Asus, MSI, and Gigabyte have each announced mobos based on AMD's A75 chipset (née Hudson D3), with FM1 sockets ready to accept AMD's A-Series CPU/GPU mashups, formerly codenamed Llano.
Last Friday, Asus announced its F1A75 Series motherboards for AMD's new A6 and A8 APUs. In roughly a descending order of capabilities, they're the F1A75-V EVO, F1A75-V PRO, F1A75-M PRO, F1A75, F1A75-M, and F1A75-M LE.

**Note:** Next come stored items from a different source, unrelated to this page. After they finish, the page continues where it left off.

(** The search that does not end. *)
Definition markers_used_up (b : ReadlineBuffer) : endless :=
  MarkersUsedUp (next_paste_block_id b) (length (line b) + length (paste_blocks b)).
(** The [loop] of [next_paste_block_marker]: the marker and the next id. *)
Fixpoint marker_loop (fuel : nat) (b : ReadlineBuffer) (id : Z) : ro (rchar * Z) :=
  match fuel with
  | O => Err (markers_used_up b)
  | S fuel =>
      let candidate := marker_candidate id in
      let id := sat_add u32_MAX id 1 in
      if marker_free b candidate then Ok (candidate, id) else marker_loop fuel b id
  end.
(** One more than the number of markers: later iterations only repeat the
    candidate U+F0000. *)
Definition marker_fuel : nat := Z.to_nat 0x20001.
Definition next_paste_block_marker (b : ReadlineBuffer) : ro (rchar * Z) :=
  marker_loop marker_fuel b (next_paste_block_id b).

Definition insert_paste_block (content : text) (b : ReadlineBuffer) : ro ReadlineBuffer :=
  '(marker, id) ← next_paste_block_marker b;
  l ← insert_str (line b) (cursor b) [marker];
  Ok (set_edit l (cursor b + len_utf8 marker)
        (paste_blocks b ++ [{| pb_marker := marker; pb_content := content |}]) id b).

Definition pasted_text_exceeds_visible_prompt_height (s : text) : bool :=
  match split_text_at 10 s !! READLINE_PASTE_BLOCK_THRESHOLD_LINES with
  | Some _ => true | None => false
  end.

On Monday, MSI announced its "Military Class II" microATX mobo for the AMD A-Series, the A75MA-G55, which includes the company's Linux-based Winki 3 operating system, which – like Asus Splashtop – is a bare-bones, quick-booting system with limited capabilities. But, hey, it's free.
And then there are Gigabyte's quartet of socket-FM1 mobos: the ATX GA-A75-D3H and GA-A75-UD4H, and the microATX GA-A75M-D2H and GA-A75M-UD2H.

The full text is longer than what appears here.